(Stored items)
(** The [try]/[catch] around the network in [cacheFirst]. *)
Definition cacheFirst_network (E : env) (c : string) (req : request)
    (cachedResponse : option response) : M response :=
  try_catch
    (networkResponse <- fetch E (key_of req) ;;
     (if ok networkResponse then cacheResponse E c req networkResponse else ret tt) ;;;
     ret networkResponse)
    (fun error =>
       match cachedResponse with
       | Some r => ret r
       | None => throw error
       end).

Definition cacheFirst (E : env) (req : request) (name : string) (maxAge : Z) : M response :=
  c <- caches_open name ;;
  cachedResponse <- cache_match c (key_of req) ;;
  match cachedResponse with
  | Some r =>
      if negb (isExpired E r maxAge) then ret r
      else cacheFirst_network E c req cachedResponse
  | None => cacheFirst_network E c req cachedResponse
  end.

Definition networkFirst (E : env) (req : request) (name : string) (maxAge : Z) : M response :=
  c <- caches_open name ;;
  try_catch
    (networkResponse <- fetch E (key_of req) ;;
     (if ok networkResponse then cacheResponse E c req networkResponse else ret tt) ;;;
     ret networkResponse)
    (fun error =>
       cachedResponse <- cache_match c (key_of req) ;;
       match cachedResponse with
       | Some r => ret r
       | None => throw error
       end).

◆ **What you need to do**
Where a line above includes "Definition", copy that line.

◆ **Result for this task**
Definition cacheFirst_network (E : env) (c : string) (req : request)
Definition cacheFirst (E : env) (req : request) (name : string) (maxAge : Z) : M response :=
Definition networkFirst (E : env) (req : request) (name : string) (maxAge : Z) : M response :=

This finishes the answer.